Xin is a striated muscle-specific protein that is localized to the myotendinous junction in skeletal muscle. However, in injured mouse muscle, Xin expression is up-regulated and observed throughout skeletal muscle fibers and within satellite cells. In this study, Xin was analyzed by immunofluorescent staining in skeletal muscle samples from 47 subjects with various forms of myopathy, including muscular dystrophies, inflammatory myopathies, mitochondrial/metabolic myopathy, and endocrine myopathy. Results indicate that Xin immunoreactivity is positively and significantly correlated (rs = 0.6175, P = <0.0001) with the severity of muscle damage, regardless of myopathy type. Other muscle damage measures also showed a correlation with severity [Xin actin-binding repeat-containing 2 (rs = -0.7108, P = 0.0006) and collagen (rs = 0.4683, P = 0.0783)]. However, because only Xin lacked immunoreactivity within the healthy muscle belly, any detectable immunoreactivity for Xin was indicative of muscle damage. We also investigated the expression of Xin within the skeletal muscle of healthy individuals subjected to damaging eccentric exercise. Consistent with our previously mentioned results, Xin immunoreactivity was increased 24 hours after exercise in damaged muscle fibers and within the activated muscle satellite cells. Taken together, these data demonstrate Xin as a useful biomarker of muscle damage in healthy individuals and in patients with myopathy. The strong correlation between the degree of muscle damage and Xin immunoreactivity suggests that Xin may be a suitable outcome measure to evaluate disease progression and treatment effects in clinical trials.
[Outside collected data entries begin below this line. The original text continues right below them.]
Lemma wp_create_driver fuel sb st : 0 <= driver_count st -> unconnected st ->
  wp parent (create_driver fuel sb st) tt kept.
Proof.
  intros H0 H. unfold create_driver. wp_plains; try done; [| apply wp_pure; [|halts]].
  - exfalso. by apply Hr; [|apply Z.eqb_eq].
  - intros old _. apply wp_pure; [|halts]. intros st' E. wp_plains. cbn [kept].
    unfold unconnected. rewrite (table_snoc st _ st' H0 E). split.
    + apply Forall_app. split; [done|]. by repeat constructor.
    + unfold set_driver in E. obind_inv E. injection E as <-. cbn. lia.
Qed.

Lemma wp_send_quiet {A} st i cmd (f : unit -> prog A) Q :
  (forall d, znth (drivers st) i = Done d -> sock_fd d = -1) ->
  (forall u, Q (Halted (Crashed u)) tt) -> wp parent (f tt) tt Q ->
  wp parent (prog_bind (send_to_driver st i cmd) f) tt Q.
Proof.
  intros Hs HC Hf. apply wp_bind. unfold send_to_driver. apply wp_pure; [|halts].
  intros d Hd. rewrite (Hs d Hd). by wp_plains.
Qed.

Lemma wp_send_task st p t : unconnected st -> 0 <= driver_count st ->
  wp parent (send_task st p t) tt kept.
Proof.
  intros H H0. unfold send_task. wp_plains; try done. apply wp_pure; [|halts].
  apply Z.eqb_neq in Heqb. intros d Hd. wp_plains; try done.
  apply wp_send_quiet; [| done |].
  - intros d' Hd'. by apply (find_driver_sock st p).
  - apply wp_pure; [|halts]. intros st' E. wp_plains. cbn [kept]. split.
    + eapply unconnected_set; [exact H | | exact E]. cbn. by apply (find_driver_sock st p).
    + unfold set_driver in E. obind_inv E. by injection E as <-.
Qed.

Lemma wp_get_status st p : wp parent (get_status st p) tt (fun _ _ => True).
Proof.
  unfold get_status. wp_plains; [done|]. rewrite <- (prog_bind_ret (print_driver_status st _)).
  by apply wp_print_status.
Qed.

Lemma wp_print_all st : wp parent (print_all_drivers st) tt (fun _ _ => True).
Proof.
  unfold print_all_drivers. wp_plains; try done.
  apply (wp_foreach _ (fun _ _ => True)); [|done..]. intros i [] [] _ _.
  apply wp_pure; [|halts]. intros d _. wp_plains; try done.
  rewrite <- (prog_bind_ret (print_driver_status st _)). by apply wp_print_status.
Qed.

Lemma wp_stop st : unconnected st -> wp parent (stop_drivers st) tt (fun _ _ => True).
Proof.
  intros H. unfold stop_drivers. apply (wp_foreach _ (fun _ _ => True)); [|done..].
  intros i [] [] Hi _. apply elem_of_seqZ in Hi. apply wp_pure; [|halts].
  intros d Hd. wp_plains; try done. exfalso. apply znth_Done in Hd as [_ Hd].
  unfold unconnected in H. rewrite Forall_lookup in H.
  specialize (H (Z.to_nat i) d). rewrite table_spec in H.
  destruct (Nat.ltb_spec (Z.to_nat i) (Z.to_nat (driver_count st))); [|lia].
  rewrite (H Hd) in Heqb. by rewrite andb_false_r in Heqb.
Qed.

Lemma wp_command fuel sb v line : unconnected (v_st v) -> 0 <= driver_count (v_st v) ->
  wp parent (command fuel sb v line) tt (fun r _ =>
    match r with
    | Returned (inl v') => unconnected (v_st v') /\ 0 <= driver_count (v_st v')
    | _ => True
    end).
Proof.
  intros H H0. unfold command. apply wp_pure; [|halts]. intros [[n cmd] args] _. wp_plains; [done|].
  apply wp_pure; [|halts]. intros is_create _. apply wp_pure; [|halts]. intros is_list _.
  wp_plains.
  - eapply wp_seq; [by apply wp_create_driver|]. intros [st'|h] [] Hk; [|done]. by wp_plains.
  - eapply wp_seq; [apply wp_print_all|]. intros [[]|h] [] _; [|done]. by wp_plains.
  - apply wp_pure; [|halts]. intros [[n' cmd'] args'] _. apply wp_pure; [|halts]. intros is_task _.
    wp_plains.
    + apply wp_pure; [|halts]. intros p _. apply wp_pure; [|halts]. intros t _.
      eapply wp_seq; [by apply wp_send_task|]. intros [st'|h] [] Hk; [|done]. by wp_plains.
    + apply wp_pure; [|halts]. intros [[n2 cmd2] args2] _.
      apply wp_pure; [|halts]. intros is_status _. apply wp_pure; [|halts]. intros is_exit _.
      wp_plains; try done.
      * apply wp_pure; [|halts]. intros p _.
        eapply wp_seq; [apply wp_get_status|]. intros [[]|h] [] _; [|done]. by wp_plains.
      * eapply wp_seq; [by apply wp_stop|]. intros [[]|h] [] _; [|done]. by wp_plains.
Qed.

Lemma unconnected_none st : driver_count st = 0 -> unconnected st.
Proof. intros H. unfold unconnected, table. rewrite H. constructor. Qed.

Lemma allowed_contacts t : allowed parent tt t -> Forall (fun cr => contacts cr.1 = false) t.
Proof. induction t as [|[c r] t IH]; cbn; [constructor|]. intros [? ?]. constructor; auto. Qed.

(** C9 The command line never reaches a driver. The process that accepts the drivers'
    connections works on its own copy of the table, so in the parent no driver ever has
    a socket: whatever lines are typed and whatever the system replies, no run of the
    command loop sends anything or signals anybody, tasks and [exit] included. *)
Theorem cli_never_contacts_drivers fuel sb v t w' res :
  driver_count (v_st v) = 0 ->
  exec parent (command_loop fuel sb v) tt t w' res ->
  Forall (fun cr => contacts cr.1 = false) t.
Proof.
  intros H0 E. apply allowed_contacts.
  eapply (wp_sound parent _ tt (fun _ _ => True)); [|exact E]. unfold command_loop.
  apply (wp_forever _ (fun v _ => unconnected (v_st v) /\ 0 <= driver_count (v_st v))); [|done|].
  - intros u [] [Hu Hc]. wp_plains; [done|].
    eapply wp_mono; [|by apply wp_command]. by intros [[|]|] [].
  - split; [by apply unconnected_none | lia].
Qed.

(** ** The connection process *)

(** The descriptors the connection process works on are open: its own two and the
    sockets of the drivers it knows, no two of which are the same. *)
Record conn_ok (st : dispatch) (w : world) : Prop := ConnOk {
  co_wf : wf st;
  co_server : server_sock st ∈ fds w;
  co_epoll : epoll_fd st ∈ fds w;
  co_open : forall i d, table st !! i = Some d -> active d <> 0 -> 0 <= sock_fd d ->
    sock_fd d ∈ fds w /\ sock_fd d <> server_sock st /\ sock_fd d <> epoll_fd st;
  co_distinct : forall i j d e, table st !! i = Some d -> table st !! j = Some e ->
    active d <> 0 -> active e <> 0 -> 0 <= sock_fd d -> sock_fd d = sock_fd e -> i = j }.

Lemma set_driver_ok st i d : wf st -> 0 <= i < driver_count st -> 
  length (recv_buf d) = 256%nat /\ recv_len d = 0 ->
  exists st', set_driver st i d = Done st' /\ wf st' /\
    table st' = <[Z.to_nat i := d]> (table st) /\ server_sock st' = server_sock st /\
    epoll_fd st' = epoll_fd st /\ driver_count st' = driver_count st.
Proof.
  intros [Hl Hc Hb] Hi Hd. unfold set_driver. rewrite zset_ok by lia. cbn.
  eexists. split; [done|]. unfold table. cbn. split_and!; [|rewrite take_insert; case_decide; [done|lia]|done..].
  split; cbn; [by rewrite length_insert | done | by apply Forall_insert].
Qed.

Lemma znth_table st i d : wf st -> table st !! i = Some d -> znth (drivers st) (Z.of_nat i) = Done d.
Proof.
  intros Hw Hd. rewrite table_spec in Hd. case_match; [|done]. apply znth_Done. rewrite Nat2Z.id. split; [lia|done].
Qed.

Lemma table_bufs st i d : wf st -> table st !! i = Some d ->
  length (recv_buf d) = 256%nat /\ recv_len d = 0 /\ (i < Z.to_nat (driver_count st))%nat.
Proof.
  intros [Hl Hc Hb] Hd. rewrite table_spec in Hd. destruct (Nat.ltb_spec i (Z.to_nat (driver_count st))); [|done].
  rewrite Forall_lookup in Hb. specialize (Hb _ _ Hd). tauto.
Qed.

(** The slot of a driver gets a new socket, or none when its socket was closed. *)
Lemma conn_ok_set st w i d fd W st' :
  conn_ok st w -> table st !! i = Some d -> active d <> 0 -> wf st' ->
  table st' = <[i := set_sock d fd]> (table st) ->
  server_sock st' = server_sock st -> epoll_fd st' = epoll_fd st ->
  fds w ⊆ W \/ (0 <= sock_fd d /\ fds w ∖ {[sock_fd d]} ⊆ W) ->
  (0 <= fd -> fd ∈ W /\ fd ∉ fds w) -> conn_ok st' (World W (names w)).
Proof.
  intros [Hwf Hs He Ho Hd] Hi Hact Hwf' Ht Hs' He' HW Hfd.
  assert (Hlt : (i < length (table st))%nat) by (by eapply lookup_lt_Some).
  assert (Hkeep : forall x, x ∈ fds w -> (0 <= sock_fd d -> x <> sock_fd d) -> x ∈ W) by set_solver.
  assert (Hown : 0 <= sock_fd d -> server_sock st <> sock_fd d /\ epoll_fd st <> sock_fd d).
  { intros Hp. destruct (Ho i d Hi Hact Hp) as (? & ? & ?). split; congruence. }
  assert (Hself : forall g, <[i:=set_sock d fd]> (table st) !! i = Some g -> sock_fd g = fd).
  { intros g Hg. rewrite list_lookup_insert_eq in Hg by done. by injection Hg as <-. }
  assert (Hother : forall m g, m <> i -> <[i:=set_sock d fd]> (table st) !! m = Some g -> active g <> 0 ->
            0 <= sock_fd g -> table st !! m = Some g /\ sock_fd g <> fd).
  { intros m g Hm Hg Hag Hpg. rewrite list_lookup_insert_ne in Hg by done. split; [done|].
    intros Hf. destruct (Ho m g Hg Hag Hpg) as (Hin & _). rewrite Hf in *. tauto. }
  split; cbn; rewrite ?Hs', ?He'; [done | apply Hkeep; tauto | apply Hkeep; tauto | |].
  - intros j e Hj Ha Hp. rewrite Ht in Hj. destruct (decide (j = i)) as [->|Hne].
    + apply Hself in Hj. rewrite Hj in *. destruct (Hfd Hp) as [HinW Hnin]. split_and!; congruence.
    + destruct (Hother j e Hne Hj Ha Hp) as [Hj' _]. destruct (Ho j e Hj' Ha Hp) as (? & ? & ?).
      split_and!; [apply Hkeep | done..]; [done|]. intros _ Heq. apply Hne. by apply (Hd j i e d).
  - intros j k e f Hj Hk Hae Haf Hp Heq. rewrite Ht in Hj, Hk.
    destruct (decide (j = i)) as [->|Hji], (decide (k = i)) as [->|Hki]; [done| | |].
    + apply Hself in Hj. destruct (Hother k f Hki Hk Haf) as [_ Hn]; [lia|]. congruence.
    + apply Hself in Hk. destruct (Hother j e Hji Hj Hae Hp) as [_ Hn]. congruence.
    + destruct (Hother j e Hji Hj Hae Hp) as [Hj' _]. destruct (Hother k f Hki Hk Haf) as [Hk' _]; [lia|].
      by apply (Hd j k e f).
Qed.

(** A change of a driver that keeps its socket. *)
Lemma conn_ok_same st w i d d' st' :
  conn_ok st w -> table st !! i = Some d -> wf st' -> table st' = <[i := d']> (table st) ->
  server_sock st' = server_sock st -> epoll_fd st' = epoll_fd st ->
  sock_fd d' = sock_fd d -> active d' = active d -> conn_ok st' w.
Proof.
  intros [Hwf Hs He Ho Hd] Hi Hwf' Ht Hs' He' Hsock Hact.
  assert (Hlt : (i < length (table st))%nat) by (by eapply lookup_lt_Some).
  assert (Hold : forall m g, table st' !! m = Some g ->
            exists g', table st !! m = Some g' /\ sock_fd g = sock_fd g' /\ active g = active g').
  { intros m g Hg. rewrite Ht in Hg. destruct (decide (i = m)) as [<-|Hne].
    - rewrite list_lookup_insert_eq in Hg by done. injection Hg as <-. by exists d.
    - rewrite list_lookup_insert_ne in Hg by done. by exists g. }
  split; rewrite ?Hs', ?He'; try done.
  - intros j e Hj Ha Hp. destruct (Hold j e Hj) as (g & Hg & E1 & E2). rewrite E1, E2 in *. by apply (Ho j g).
  - intros j k e f Hj Hk Hae Haf Hp Heq.
    destruct (Hold j e Hj) as (g & Hg & E1 & E2), (Hold k f Hk) as (h & Hh & E3 & E4).
    apply (Hd j k g h); congruence.
Qed.

(** A loop round of the connection process keeps [conn_ok] and never stops. *)
Definition conn_post (r : result dispatch) (w : world) : Prop :=
  match r with Returned st => conn_ok st w | Halted _ => False end.

Lemma wp_epoll_add {A} st fd (f : unit -> prog A) w Q :
  epoll_fd st ∈ fds w -> fd ∈ fds w -> wp kernel (f tt) w Q ->
  wp kernel (prog_bind (add_to_epoll st fd) f) w Q.
Proof. intros. unfold add_to_epoll. by wp_steps. Qed.

Lemma wp_epoll_mod {A} st fd (f : unit -> prog A) w Q :
  epoll_fd st ∈ fds w -> fd ∈ fds w -> wp kernel (f tt) w Q ->
  wp kernel (prog_bind (modify_epoll st fd) f) w Q.
Proof. intros. unfold modify_epoll. by wp_steps. Qed.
Xin 是一种横纹肌特异性蛋白,定位于骨骼肌的肌-腱连接处。然而,在受损的鼠肌肉中,Xin 的表达上调,并在整个骨骼肌纤维和卫星细胞中观察到。在这项研究中,通过免疫荧光染色分析了来自 47 名患有各种形式肌病的受试者的骨骼肌样本,包括肌营养不良症、炎性肌病、线粒体/代谢性肌病和内分泌性肌病。结果表明,无论肌病类型如何,Xin 免疫反应性与肌肉损伤的严重程度呈正相关(rs = 0.6175,P <0.0001)。其他肌肉损伤指标也与严重程度相关[Xin 肌动蛋白结合重复含 2(rs = -0.7108,P = 0.0006)和胶原蛋白(rs = 0.4683,P = 0.0783)]。然而,由于只有 Xin 在健康的肌腹中缺乏免疫反应性,因此任何可检测到的 Xin 免疫反应性都表明存在肌肉损伤。我们还研究了在经历破坏性离心运动的健康个体的骨骼肌中 Xin 的表达。与我们之前提到的结果一致,Xin 免疫反应性在受损的肌纤维和激活的肌肉卫星细胞中在运动后 24 小时增加。综上所述,这些数据表明 Xin 是健康个体和肌病患者肌肉损伤的有用生物标志物。肌肉损伤程度与 Xin 免疫反应性之间的强相关性表明,Xin 可能是一种合适的终点指标,可用于评估临床试验中的疾病进展和治疗效果。